Mathematician Jennifer Morse Selected to Speak at World’s Most Prestigious Math Conference

Jennifer Morse
Jennifer Morse, professor in the Department of Mathematics at the University of Virginia, has been invited to speak at the 2026 International Congress of Mathematicians — one of the highest honors in the field.
Photo credit: Evan Kutsko

When Jennifer Morse steps to the podium next summer at the 2026 International Congress of Mathematicians in Philadelphia, she’ll be joining a highly select circle of scholars whose work has reshaped the mathematical landscape. An invitation to speak at the ICM — held once every four years and considered the most prestigious gathering in the discipline — is widely recognized as one of the highest honors a mathematician can receive.

Morse, a professor in the Department of Mathematics in the University of Virginia’s College and Graduate School of Arts & Sciences, is being recognized for her groundbreaking work in algebraic combinatorics, a field that connects patterns and counting techniques to the deep structures underlying mathematics and physics. Her research has pushed the boundaries of the field for more than two decades.

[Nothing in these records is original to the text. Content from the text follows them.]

(** The critical sections on the offers: of [offer_transfer], of [next_event] on
    an offer ([true] when it is busy), [resolve_remote_offer] and
    [resolve_local_offer]. *)
Definition begin_local_offer (id : str) (o : OfferState) : OfferState * session unit :=
  if bool_decide (is_Some (pending_local o)) || bool_decide (is_Some (pending_remote o))
  then (o, Err (InvalidInput "another room offer is waiting for a decision"))
  else if bool_decide (id ∈ seen o)
  then (o, Err (InvalidInput "room offer id has already been used"))
  else (remember id (mkOffers (Some id) (pending_remote o) (seen o) (seen_order o)), Ok tt).
Definition receive_offer (id : str) (o : OfferState) : OfferState * bool :=
  if bool_decide (is_Some (pending_local o)) || bool_decide (is_Some (pending_remote o))
     || bool_decide (id ∈ seen o)
  then (o, true)
  else (remember id (mkOffers (pending_local o) (Some id) (seen o) (seen_order o)), false).
Definition resolve_remote_offer (id : str) (o : OfferState) : OfferState * session unit :=
  if negb (bool_decide (pending_remote o = Some id))
  then (o, Err (InvalidInput "this room offer is not waiting for a local decision"))
  else (mkOffers (pending_local o) None (seen o) (seen_order o), Ok tt).
Definition resolve_local_offer (id : str) (o : OfferState) : OfferState * session unit :=
  if negb (bool_decide (pending_local o = Some id))
  then (o, Err (Protocol "peer responded to an unknown room offer"))
  else (mkOffers None (pending_remote o) (seen o) (seen_order o), Ok tt).
Definition clear_local_offer (o : OfferState) : OfferState :=
  mkOffers None (pending_remote o) (seen o) (seen_order o).

(** ** Modes, names and offers *)

Inductive RoomControlSessionMode := ModeInvitation (creator : bool) | ModeRemembered (generation : Z).
#[export] Instance RoomControlSessionMode_eq_dec : EqDecision RoomControlSessionMode.
Proof. solve_decision. Defined.
Definition session_kind_of (m : RoomControlSessionMode) : ControlSessionKind :=
  match m with ModeInvitation _ => KindInvitation | ModeRemembered _ => KindRemembered end.
Definition mode_is_creator (m : RoomControlSessionMode) : bool :=
  match m with ModeInvitation creator => creator | ModeRemembered _ => false end.
Definition mode_is_remembered (m : RoomControlSessionMode) : bool :=
  match m with ModeInvitation _ => false | ModeRemembered _ => true end.

Definition validate_display_name (name : str) : session unit :=
  let trimmed := str_trim name in
  if bool_decide (trimmed = []) || (48 <? zlen (chars trimmed)) || existsb is_control (chars trimmed)
  then Err (InvalidInput "room display name must contain 1-48 visible characters") else Ok tt.

Definition offer_id_valid (id : str) : bool :=
  negb (bool_decide (id = [])) && (zlen id <=? MAX_OFFER_ID_BYTES)
  && forallb (fun b => is_ascii_alphanumeric b || eq_byte b x2d || eq_byte b x5f) id.
Definition root_name_invalid (name : str) : bool :=
  bool_decide (name = []) || (MAX_ROOT_NAME_BYTES <? zlen name)
  || bool_decide (name = lit ".") || bool_decide (name = lit "..")
  || existsb (fun c => is_control c || is_separator c) (chars name).

Section Offers.
Context `{InviteLibs}.

(** [RoomTransferOffer::validate] *)
Definition offer_validate (o : RoomTransferOffer) (expected_broker : str) (expected_relay : option str)
    (now : option Z) : session unit :=
  if negb (offer_id_valid (offer_id o))
  then Err (InvalidInput "room offer id must be 1-128 ASCII letters, digits, '-' or '_'")
  else if MAX_TRANSFER_INVITE_BYTES <? zlen (transfer_invite o)
  then Err (InvalidInput "room offer needs a bounded directional sender invitation")
  else
    secs ← clock_secs now;
    invite ← map_err (fun _ => InvalidInput "room offer needs a valid directional InviteV2")
               (invite_parse_for_role (transfer_invite o) TransferReceiver secs);
    let route := public_context invite in
    let relay_matches := bool_decide (relay_urls route = match expected_relay with Some r => [r] | None => [] end) in
    if negb (bool_decide (pc_broker route = expected_broker)) || negb relay_matches
    then Err (InvalidInput "room offer transfer route differs from room control route")
    else if item_count o <? directory_count o
    then Err (InvalidInput "room offer directory count exceeds item count")
    else if MAX_ROOT_PREVIEWS <? zlen (root_names o)
    then Err (InvalidInput "room offer has more than three root previews")
    else if existsb root_name_invalid (root_names o)
    then Err (InvalidInput "room offer contains an invalid root preview")
    else Ok tt.
End Offers.

(** ** Control frames *)

Section Frames.
Context (message_to_json : ControlMessage -> option (list byte))
  (message_from_json : list byte -> option ControlMessage).

Definition CONTROL_MAGIC : str := lit "ENRC".

(** [write_control_message]: the bytes written. *)
Definition write_control_message (m : ControlMessage) : session (list byte) :=
  payload ← ok_or (Protocol "JSON") (message_to_json m);
  if MAX_CONTROL_FRAME_BYTES <? zlen payload
  then Err (InvalidInput "room control message exceeds its allocation bound")
  else Ok (CONTROL_MAGIC ++ be_bytes 2 ROOM_CONTROL_VERSION ++ be_bytes 4 (zlen payload) ++ payload).

(** [read_exact] from the bytes still to come. *)
Definition read_exact (n : nat) (stream : list byte) : session (list byte * list byte) :=
  if (n <=? length stream)%nat then Ok (take n stream, drop n stream) else Err CoreIo.
(** [read_control_message]: the message and what is left of the stream. *)
Definition read_control_message (stream : list byte) : session (ControlMessage * list byte) :=
  '(header, stream) ← read_exact 10 stream;
  if negb (bool_decide (take 4 header = CONTROL_MAGIC)) then Err (Protocol "bad room control frame magic")
  else if negb (be_value (slice header 4 2) =? ROOM_CONTROL_VERSION)
  then Err (Protocol "unsupported room control frame version")
  else
    let length := be_value (slice header 6 4) in
    if MAX_CONTROL_FRAME_BYTES <? length
    then Err (Protocol "room control frame exceeds its allocation bound")
    else
      '(payload, stream) ← read_exact (Z.to_nat length) stream;
      m ← ok_or (Protocol "JSON") (message_from_json payload);
      Ok (m, stream).
End Frames.

(** ** Sessions *)

(** How a write ends: [SendFails] is an error of the stream, [SendTimesOut] the
    deadline of the write, after which the connection is closed. *)
Inductive SendOutcome := SendOk | SendFails | SendTimesOut.

Record RoomControlSession := mkSession {
  rc_offers : OfferState;
  rc_lifetime : RoomLifetimeMachine;
  rc_broker : str;
  rc_relay : option str;
  rc_mode : RoomControlSessionMode;
  rc_open : bool;
  rc_sent : list ControlMessage;
  rc_inbox : list ControlMessage;
  rc_writes : list SendOutcome;
  rc_clock : list (option Z);
}.
Abbreviation rc A := (proc RoomControlSession CoreError A).

Definition set_offers (o : OfferState) (s : RoomControlSession) : RoomControlSession :=
  mkSession o (rc_lifetime s) (rc_broker s) (rc_relay s) (rc_mode s) (rc_open s) (rc_sent s) (rc_inbox s)
    (rc_writes s) (rc_clock s).
Definition set_machine (m : RoomLifetimeMachine) (s : RoomControlSession) : RoomControlSession :=
  mkSession (rc_offers s) m (rc_broker s) (rc_relay s) (rc_mode s) (rc_open s) (rc_sent s) (rc_inbox s)
    (rc_writes s) (rc_clock s).
Definition close_connection (s : RoomControlSession) : RoomControlSession :=
  mkSession (rc_offers s) (rc_lifetime s) (rc_broker s) (rc_relay s) (rc_mode s) false (rc_sent s) (rc_inbox s)
    (rc_writes s) (rc_clock s).

Definition this : rc RoomControlSession := fun s => (s, Ok s).
Definition on_offers {A} (f : OfferState -> OfferState * session A) : rc A := fun s =>
  let '(o, r) := f (rc_offers s) in (set_offers o s, r).
Definition on_lifetime {A} (f : machine A) : rc A := fun s =>
  let '(m, r) := f (rc_lifetime s) in (set_machine m s, r).
Definition closing : rc unit := fun s => (close_connection s, Ok tt).

(** The clock, in milliseconds; [now_unix_secs] has the whole seconds. *)
Definition read_clock : rc (option Z) := fun s =>
  match rc_clock s with
  | [] => (s, Ok None)
  | now :: rest =>
    (mkSession (rc_offers s) (rc_lifetime s) (rc_broker s) (rc_relay s) (rc_mode s) (rc_open s) (rc_sent s)
       (rc_inbox s) (rc_writes s) rest, Ok now)
  end.
Definition now_unix_millis : rc Z :=
  now ← read_clock; pure (ok_or (InvalidInput "system clock precedes Unix epoch") now).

“Jennifer Morse is a world expert in symmetric functions and the combinatorial aspects of partitions,” said Ken Ono, UVA’s STEM Advisor to the Provost and Marvin Rosenblum Professor of Mathematics. “Her invitation to speak at the ICM is a huge honor and reflects her exceptional standing in the field. In addition to this, she has recently been named a Fellow of both the American Mathematical Society and the Simons Foundation — both significant honors that speak to the influence of her research.”

At its core, Morse’s work is about understanding how to count the seemingly uncountable — and how those abstract patterns shape the world around us.

“If you’re asking, ‘How many ways can something happen?’ it’s probably a combinatorial problem,” she explained. “It shows up in everything from airline scheduling to gene sequencing to encryption. Pretty much anything can be framed as a counting problem.”

Combinatorics is the mathematical foundation for such problems, and algebraic combinatorics, Morse’s area of specialty, draws on tools from algebra, geometry and even physics to understand the deep structures that arise when counting arrangements, symmetries and interactions.

In one example, Morse describes a problem she began working on in the late 1990s as a graduate student — an idea that grew from computer-generated data that revealed a surprising pattern in a family of mathematical objects known as polynomials. Over the years, those patterns formed the basis of a new class of functions — ones that she and collaborators suspected were linked to areas like string theory and geometry, but which resisted formal proof.

Then, after more than 20 years of sustained work and collaboration, Morse and her colleagues cracked one of the central problems.

“I spent more than 20 years thinking about a problem I first encountered in graduate school. And just a few years ago, we finally solved it,” she said. “It was thrilling. And it opened the door to a whole new family of related problems and deeper theory. That’s what I’ll be talking about at the Congress — how one question turned into an entire framework.”

While the applications of such work may not always be immediate, Morse notes that theoretical mathematics has often laid the groundwork for major advances in science and technology — sometimes decades later. She points to examples like the Google search algorithm, based on linear algebra theorems, or the mathematical foundations of modern encryption, which are deeply rooted in algebraic ideas once considered purely abstract.

“The public wants to fund something that’s going to cure cancer. Well, so do I,” Morse said. “Sometimes, to do something important, you have to be ahead of your time. That’s where pure math lives — often with answers to questions we don’t even know how to ask yet.”

That forward-looking mindset aligns with the College’s commitment to fostering transformative research and strengthening the University’s global reputation for academic excellence.

“This recognition is a strong signal of Professor Morse’s stature as a thought leader in her field,” said Christa Acampora, Buckner W. Clay Professor of Philosophy and dean of the College and Graduate School of Arts & Sciences. “Her work exemplifies the bold, curiosity-driven research we are proud to support in Arts & Sciences. It is clear she is advancing knowledge in ways that benefit society far into the future.”

Bringing Creativity to the Mathematics Classroom

Morse’s own journey to mathematics didn’t follow a traditional path. Raised on a farm, she pursued a liberal arts degree as an undergraduate and didn’t consider mathematics seriously until after college, when she took a course on a whim.

“I took a class for fun, and the professor told me I had a talent,” she said. “When I found out you could get paid to go to graduate school, I thought, why not?”

That impulse has certainly paid off. Today, Morse’s research not only contributes to the frontiers of mathematics but also shapes how students learn and engage with the subject. Drawing from her own experience feeling behind in graduate school, she’s become a champion of inclusive, concept-driven teaching that emphasizes creativity, insight and critical thinking over rote problem-solving.

“If you really want to do math research, you have to have good questions and innovative ideas,” she said. “It’s not about repeating an algorithm — it’s about seeing something new.”

And seeing what no one else sees just might be her specialty.